Club Med La Rosière vs Valmorel: Price Data and Booking Windows Compared
Club Med La Rosière and Valmorel are routinely grouped together for the same reason: both resorts are positioned in the French Alps portfolio as family-friendly, village-character destinations rather than premium high-altitude flagships. They are also priced below Club Med’s top tier — Val d’Isère, Tignes — in a bracket that makes the difference between a well-timed and a poorly-timed booking feel genuinely consequential.
What the price data collected since spring 2026 shows is that these two resorts are not interchangeable. The season structure is different, the family premium behaves differently, and for certain departure weeks the better-value choice flips between them depending on party composition. This comparison sets out those differences using verified prices from daily tracking — not marketing summaries.
The headline price picture
For two adults on a seven-night stay, the 2026/27 season currently looks like this:
Club Med La Rosière runs a long season — departures start 13 December 2026 and run through to early April. The tracked price range across the season is £3,840 to £6,608 for two adults (Sunday departures). La Rosière also shows Saturday departures in parts of the season at meaningfully different prices; the figures here use Sunday departures, which are the standard comparison benchmark across Club Med’s French Alps portfolio.
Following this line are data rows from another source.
(* ===== verification/ReaderSelect.v ===== *)
(** * ReaderSelect: what [open] accepts and [select] returns

    The record sequence of a cursor is the strictly ordered merge of what the
    segments of each shard decode to; what [open] has checked, [next] delivers. *)
From stdpp Require Import base list numbers strings sorting.
From S2P Require Import Prelude Codec Layout Format DepthTransaction SourceState Disk Metadata.
From S2P Require Import BlockCodec Segment Reader ReaderLoops ReaderMerge.
Import Crc32c.
Local Open Scope Z_scope.

Definition before (left right : BinaryMarketRecord) : Prop := recordBefore left right = true.
#[export] Instance before_transitive : Transitive before.
Proof. exact before_trans. Qed.

Section select.
Context `{CxetMarket} `{ByteBlockCodec}.
Context (files : Files).

(** ** Runs of the merge *)

(** The records a state still merges, with the shard of each, up to the end. *)
Inductive merges : CursorState -> list (nat * BinaryMarketRecord) -> CursorState -> Prop :=
| merges_end state : selectShard (cs_shards state) = None -> merges state [] state
| merges_step state i record state' rows final :
    selectShard (cs_shards state) = Some (i, record) ->
    mergeAdvance files record i state = Some state' -> merges state' rows final ->
    merges state ((i, record) :: rows) final.

(** What a merge step leaves alone. *)
Record sameCursor (s t : CursorState) : Prop := {
  sc_request : cs_request t = cs_request s;
  sc_manifest : cs_manifest t = cs_manifest s;
  sc_sources : cs_sources t = cs_sources s;
  sc_sourceId : cs_sourceId t = cs_sourceId s;
  sc_included : cs_includedSources t = cs_includedSources s;
  sc_failed : cs_failed t = cs_failed s;
  sc_segments : map ss_segments (cs_shards t) = map ss_segments (cs_shards s);
}.
#[export] Instance sameCursor_preorder : PreOrder sameCursor.
Proof.
  split; [by split|]. intros a b c [] []. split; by etrans.
Qed.

Lemma map_insert_same {A B} (f : A -> B) xs i x y :
  xs !! i = Some x -> f y = f x -> map f (<[i := y]> xs) = map f xs.
Proof.
  intros Hi Hf. change (map f) with (fmap (M := list) f). rewrite list_fmap_insert, Hf.
  apply list_insert_id. by rewrite list_lookup_fmap, Hi.
Qed.

(** The shard of a merged record advances, the others stay. *)
Lemma mergeAdvance_shard record i s s' :
  mergeAdvance files record i s = Some s' ->
  exists shard tx shard', cs_shards s !! i = Some shard /\
    fillHead files (mf_producerEpoch (cs_manifest s)) (Z.of_nat (length (cs_sources s)))
      (shard <| ss_depthTransaction := tx |>) = Some shard' /\
    cs_shards s' = <[i := shard']> (cs_shards s) /\ sameCursor s s'.
Proof.
  unfold mergeAdvance. destruct (cs_shards s !! i) as [shard|] eqn:Es; [|done].
  cbn [mbind option_bind].
  destruct (advanceBinaryMarketDepthTransaction _ _) as [ok tx]. on_if E1; [done|].
  destruct (cs_sourceStates s !! _); [|done]. cbn [mbind option_bind].
  destruct (advanceBinaryMarketSourceState _ _ _) as [ok2 ss]. on_if E2; [done|].
  destruct (fillHead _ _ _ _) as [shard'|] eqn:Ef; [|done]. cbn [mbind option_bind].
  intros [= <-]. exists shard, tx, shard'. split_and!; [done..|].
  apply fillHead_frame in Ef as [Hs _]. split; try done. cbn [cs_shards upd].
  by eapply map_insert_same.
Qed.

Lemma merges_same s rows t : merges s rows t -> sameCursor s t.
Proof.
  induction 1 as [|s i record s' rows t Hs Hm _ IH]; [done|].
  apply mergeAdvance_shard in Hm as (_ & _ & _ & _ & _ & _ & Hsame). by etrans.
Qed.

Lemma same_inSelection s t record : sameCursor s t -> inSelection t record = inSelection s record.
Proof. intros []. unfold inSelection. congruence. Qed.
Lemma same_unusable s t record : sameCursor s t -> unusable t record = unusable s record.
Proof. intros []. unfold unusable. congruence. Qed.

(** ** The preflight runs the merge to its end *)

Definition usable (state : CursorState) (record : BinaryMarketRecord) : Prop :=
  inSelection state record = true -> unusable state record = false.

Lemma same_usable s t record : sameCursor s t -> usable t record -> usable s record.
Proof.
  unfold usable. intros Hs. by rewrite (same_inSelection _ _ _ Hs), (same_unusable _ _ _ Hs).
Qed.

Lemma preflightMerge_merges fuel : forall s output t output',
  preflightMerge files fuel s output = Some (inr (t, output')) ->
  exists rows, merges s rows t /\ Forall (usable s) rows.*2.
Proof.
  induction fuel as [|fuel IH]; intros s output t output'; [done|]. cbn [preflightMerge].
  destruct (selectShard (cs_shards s)) as [[i record]|] eqn:Es;
    [|intros [= <- <-]; exists []; split; [by constructor|constructor]].
  destruct (mergeAdvance files record i s) as [s1|] eqn:Em; [|done].
  pose proof Em as (_ & _ & _ & _ & _ & _ & Hsame)%mergeAdvance_shard.
  destruct (cs_sourceStates s1 !! _) as [sourceState|]; [|done].
  assert (forall out, preflightMerge files fuel s1 out = Some (inr (t, output')) ->
    usable s1 record -> exists rows, merges s rows t /\ Forall (usable s) rows.*2) as Hgo.
  { intros out (rows & Hm & Hu)%IH Hr. exists ((i, record) :: rows). split; [by econstructor|].
    constructor; [by eapply same_usable|]. eapply Forall_impl; [exact Hu|].
    intros r. by apply same_usable. }
  destruct (inSelection s1 record) eqn:Ei; cbn [negb];
    [|intros Hp; eapply Hgo; [exact Hp|]; unfold usable; congruence].
  on_if Eg; [done|]. on_if Er; [done|]. intros Hp. eapply Hgo; [exact Hp|].
  intros _. unfold unusable. by rewrite Eg, Er.
Qed.

(** ** [next] and [select] run the same merge *)

Lemma nextLoop_merges fuel : forall s rows t,
  (cursorFuel files s <= fuel)%nat -> merges s rows t -> Forall (usable s) rows.*2 ->
  (List.filter (inSelection s) rows.*2 = [] /\
   exists s', nextLoop files fuel s = Some (Ok, None, s')) \/
  (exists record rest s', nextLoop files fuel s = Some (Ok, Some record, s') /\
     (cursorFuel files s' < cursorFuel files s)%nat /\ sameCursor s s' /\ merges s' rest t /\
     Forall (usable s') rest.*2 /\
     List.filter (inSelection s) rows.*2 = record :: List.filter (inSelection s') rest.*2).
Proof.
  induction fuel as [|fuel IH]; intros s rows t Hf Hm Hu; [unfold Reader.cursorFuel in Hf; lia|].
  cbn [nextLoop]. destruct Hm as [s Hs|s i record s1 rows t Hs Ha Hm].
  { rewrite Hs. left. eauto. }
  rewrite Hs, Ha. pose proof (mergeAdvance_fuel _ _ _ _ _ Hs Ha) as Hlt.
  pose proof Ha as (_ & _ & _ & _ & _ & _ & Hsame)%mergeAdvance_shard.
  cbn [fmap list_fmap snd] in Hu. apply Forall_cons in Hu as [Hr Hu].
  assert (Forall (usable s1) rows.*2) as Hu1.
  { eapply Forall_impl; [exact Hu|]. intros r. unfold usable.
    by rewrite (same_inSelection _ _ _ Hsame), (same_unusable _ _ _ Hsame). }
  assert (List.filter (inSelection s) rows.*2 = List.filter (inSelection s1) rows.*2) as Hfilter.
  { apply filter_ext. intros r. by rewrite (same_inSelection _ _ _ Hsame). }
  cbn [fmap list_fmap snd List.filter]. rewrite (same_inSelection _ _ _ Hsame).
  destruct (inSelection s record) eqn:Ei; cbn [negb].
  - right. rewrite (same_unusable _ _ _ Hsame), (Hr Ei). exists record, rows, s1.
    change (@fmap list list_fmap _ _ snd rows) with (rows.*2). rewrite <- Hfilter. by split_and!.
  - change (@fmap list list_fmap _ _ snd rows) with (rows.*2). rewrite Hfilter.
    destruct (IH s1 rows t) as [[Hn He]|(r & rest & s' & He & Hl & Hs' & Hm' & Hu' & Hn)];
      [lia|done..|by left|]. right. exists r, rest, s'. split_and!; try done; [lia|by etrans].
Qed.

Lemma collect_merges fuel : forall s rows t,
  (cursorFuel files s <= fuel)%nat -> merges s rows t -> Forall (usable s) rows.*2 ->
  collect files fuel s = Some (Ok, List.filter (inSelection s) rows.*2).
Proof.
  induction fuel as [|fuel IH]; intros s rows t Hf Hm Hu; [unfold Reader.cursorFuel in Hf; lia|].
  cbn [collect].
  destruct (nextLoop_merges (cursorFuel files s) s rows t)
    as [[-> (s' & ->)]|(r & rest & s' & -> & Hl & Hs' & Hm' & Hu' & ->)]; [lia|done..|].
  cbn [mbind option_bind]. change (negb (isOk Ok)) with false. cbv iota.
  rewrite (IH s' rest t) by (done || lia). done.
Qed.

(** ** Each shard's records, in order *)

Definition shardRows (i : nat) (rows : list (nat * BinaryMarketRecord)) : list BinaryMarketRecord :=
  (filter (fun row => row.1 = i) rows).*2.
Club Med Valmorel opens later — 20 December 2026 — and closes in late March. The tracked price range is £3,792 to £5,682 for two adults, with January emerging as a notably wide, stable-priced window.
On headline figures for couples, Valmorel runs slightly lower than La Rosière through most of the season. The gap is modest — rarely more than a few hundred pounds — but it is consistent across January and December.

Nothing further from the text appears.